═══ SUPPLIED RECORDS

(* ===== verification/Of14Match.v ===== *)
(** * OpenFlow 1.4: match fields and the type-length-value entries of extensions (of14/oxm.py,
    of14/bsn_tlv.py)

    One definition per class of the generated bindings, with the statements of its
    methods; see LoxiWire for what they mean. *)

From Stdlib Require Import Strings.Byte.
From stdpp Require Import prelude strings list.
From S2P Require Import Prelude LoxiWire.

Module Oxm.
Import LoxiNotations.

Definition oxm : cls := mk_cls "oxm.oxm"
  []
  [("type_len", VInt 0)]
  [p_int 4 "type_len"]
  t_none (Some (4, 0))
  [2147494402 ⇒ "oxm.arp_op"; 2147494660 ⇒ "oxm.arp_op_masked"; 2147495942 ⇒ "oxm.arp_sha";
   2147496204 ⇒ "oxm.arp_sha_masked"; 2147494916 ⇒ "oxm.arp_spa"; 2147495176 ⇒ "oxm.arp_spa_masked";
   2147496454 ⇒ "oxm.arp_tha"; 2147496716 ⇒ "oxm.arp_tha_masked"; 2147495428 ⇒ "oxm.arp_tpa";
   2147495688 ⇒ "oxm.arp_tpa_masked"; 200196 ⇒ "oxm.bsn_egr_port_group_id";
   200456 ⇒ "oxm.bsn_egr_port_group_id_masked"; 196624 ⇒ "oxm.bsn_in_ports_128";
   196896 ⇒ "oxm.bsn_in_ports_128_masked"; 206400 ⇒ "oxm.bsn_in_ports_512";
   206720 ⇒ "oxm.bsn_in_ports_512_masked"; 206852 ⇒ "oxm.bsn_ingress_port_group_id";
   207112 ⇒ "oxm.bsn_ingress_port_group_id_masked"; 207878 ⇒ "oxm.bsn_inner_eth_dst";
   208140 ⇒ "oxm.bsn_inner_eth_dst_masked"; 208390 ⇒ "oxm.bsn_inner_eth_src";
   208652 ⇒ "oxm.bsn_inner_eth_src_masked"; 208898 ⇒ "oxm.bsn_inner_vlan_vid";
   209156 ⇒ "oxm.bsn_inner_vlan_vid_masked"; 205825 ⇒ "oxm.bsn_l2_cache_hit";
   206082 ⇒ "oxm.bsn_l2_cache_hit_masked"; 198660 ⇒ "oxm.bsn_l3_interface_class_id";
   198920 ⇒ "oxm.bsn_l3_interface_class_id_masked"; 199172 ⇒ "oxm.bsn_l3_src_class_id";
   199432 ⇒ "oxm.bsn_l3_src_class_id_masked"; 197124 ⇒ "oxm.bsn_lag_id"; 197384 ⇒ "oxm.bsn_lag_id_masked";
   204802 ⇒ "oxm.bsn_tcp_flags"; 205060 ⇒ "oxm.bsn_tcp_flags_masked"; 200708 ⇒ "oxm.bsn_udf0";
   200968 ⇒ "oxm.bsn_udf0_masked"; 201220 ⇒ "oxm.bsn_udf1"; 201480 ⇒ "oxm.bsn_udf1_masked";
   201732 ⇒ "oxm.bsn_udf2"; 201992 ⇒ "oxm.bsn_udf2_masked"; 202244 ⇒ "oxm.bsn_udf3";
   202504 ⇒ "oxm.bsn_udf3_masked"; 202756 ⇒ "oxm.bsn_udf4"; 203016 ⇒ "oxm.bsn_udf4_masked";
   203268 ⇒ "oxm.bsn_udf5"; 203528 ⇒ "oxm.bsn_udf5_masked"; 203780 ⇒ "oxm.bsn_udf6";
   204040 ⇒ "oxm.bsn_udf6_masked"; 204292 ⇒ "oxm.bsn_udf7"; 204552 ⇒ "oxm.bsn_udf7_masked";
   209410 ⇒ "oxm.bsn_vfi"; 209668 ⇒ "oxm.bsn_vfi_masked"; 205316 ⇒ "oxm.bsn_vlan_xlate_port_group_id";
   205576 ⇒ "oxm.bsn_vlan_xlate_port_group_id_masked"; 197636 ⇒ "oxm.bsn_vrf";
   197896 ⇒ "oxm.bsn_vrf_masked"; 207364 ⇒ "oxm.bsn_vxlan_network_id";
   207624 ⇒ "oxm.bsn_vxlan_network_id_masked"; 2147485190 ⇒ "oxm.eth_dst";
   2147485452 ⇒ "oxm.eth_dst_masked"; 2147485702 ⇒ "oxm.eth_src"; 2147485964 ⇒ "oxm.eth_src_masked";
   2147486210 ⇒ "oxm.eth_type"; 2147486468 ⇒ "oxm.eth_type_masked"; 2147493889 ⇒ "oxm.icmpv4_code";
   2147494146 ⇒ "oxm.icmpv4_code_masked"; 2147493377 ⇒ "oxm.icmpv4_type";
   2147493634 ⇒ "oxm.icmpv4_type_masked"; 2147499009 ⇒ "oxm.icmpv6_code";
   2147499266 ⇒ "oxm.icmpv6_code_masked"; 2147498497 ⇒ "oxm.icmpv6_type";
   2147498754 ⇒ "oxm.icmpv6_type_masked"; 2147484164 ⇒ "oxm.in_phy_port";
   2147484424 ⇒ "oxm.in_phy_port_masked"; 2147483652 ⇒ "oxm.in_port"; 2147483912 ⇒ "oxm.in_port_masked";
   2147487745 ⇒ "oxm.ip_dscp"; 2147488002 ⇒ "oxm.ip_dscp_masked"; 2147488257 ⇒ "oxm.ip_ecn";
   2147488514 ⇒ "oxm.ip_ecn_masked"; 2147488769 ⇒ "oxm.ip_proto"; 2147489026 ⇒ "oxm.ip_proto_masked";
   2147489796 ⇒ "oxm.ipv4_dst"; 2147490056 ⇒ "oxm.ipv4_dst_masked"; 2147489284 ⇒ "oxm.ipv4_src";
   2147489544 ⇒ "oxm.ipv4_src_masked"; 2147497488 ⇒ "oxm.ipv6_dst"; 2147497760 ⇒ "oxm.ipv6_dst_masked";
   2147503618 ⇒ "oxm.ipv6_exthdr"; 2147503876 ⇒ "oxm.ipv6_exthdr_masked"; 2147497988 ⇒ "oxm.ipv6_flabel";
   2147498248 ⇒ "oxm.ipv6_flabel_masked"; 2147500038 ⇒ "oxm.ipv6_nd_sll";
   2147500300 ⇒ "oxm.ipv6_nd_sll_masked"; 2147499536 ⇒ "oxm.ipv6_nd_target";
   2147499808 ⇒ "oxm.ipv6_nd_target_masked"; 2147500550 ⇒ "oxm.ipv6_nd_tll";
   2147500812 ⇒ "oxm.ipv6_nd_tll_masked"; 2147496976 ⇒ "oxm.ipv6_src"; 2147497248 ⇒ "oxm.ipv6_src_masked";
   2147484680 ⇒ "oxm.metadata"; 2147484944 ⇒ "oxm.metadata_masked"; 2147502081 ⇒ "oxm.mpls_bos";
   2147502338 ⇒ "oxm.mpls_bos_masked"; 2147501060 ⇒ "oxm.mpls_label";
   2147501320 ⇒ "oxm.mpls_label_masked"; 2147501569 ⇒ "oxm.mpls_tc"; 2147501826 ⇒ "oxm.mpls_tc_masked";
   2147504641 ⇒ "oxm.pbb_uca"; 2147504898 ⇒ "oxm.pbb_uca_masked"; 2147492866 ⇒ "oxm.sctp_dst";
   2147493124 ⇒ "oxm.sctp_dst_masked"; 2147492354 ⇒ "oxm.sctp_src"; 2147492612 ⇒ "oxm.sctp_src_masked";
   2147490818 ⇒ "oxm.tcp_dst"; 2147491076 ⇒ "oxm.tcp_dst_masked"; 2147490306 ⇒ "oxm.tcp_src";
   2147490564 ⇒ "oxm.tcp_src_masked"; 2147503112 ⇒ "oxm.tunnel_id"; 2147503376 ⇒ "oxm.tunnel_id_masked";
   81924 ⇒ "oxm.tunnel_ipv4_dst"; 82184 ⇒ "oxm.tunnel_ipv4_dst_masked"; 81412 ⇒ "oxm.tunnel_ipv4_src";
   81672 ⇒ "oxm.tunnel_ipv4_src_masked"; 2147491842 ⇒ "oxm.udp_dst"; 2147492100 ⇒ "oxm.udp_dst_masked";
   2147491330 ⇒ "oxm.udp_src"; 2147491588 ⇒ "oxm.udp_src_masked"; 2147487233 ⇒ "oxm.vlan_pcp";
   2147487490 ⇒ "oxm.vlan_pcp_masked"; 2147486722 ⇒ "oxm.vlan_vid"; 2147486980 ⇒ "oxm.vlan_vid_masked"]
  [u_int 4 "type_len"]
  false
  ["type_len"]
  [].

══════

### WHAT THIS TASK INVOLVES
If a line in the records above contains "Import", copy that line.

### RESULT OF THIS EXERCISE
From Stdlib Require Import Strings.Byte.
From stdpp Require Import prelude strings list.
From S2P Require Import Prelude LoxiWire.
Import LoxiNotations.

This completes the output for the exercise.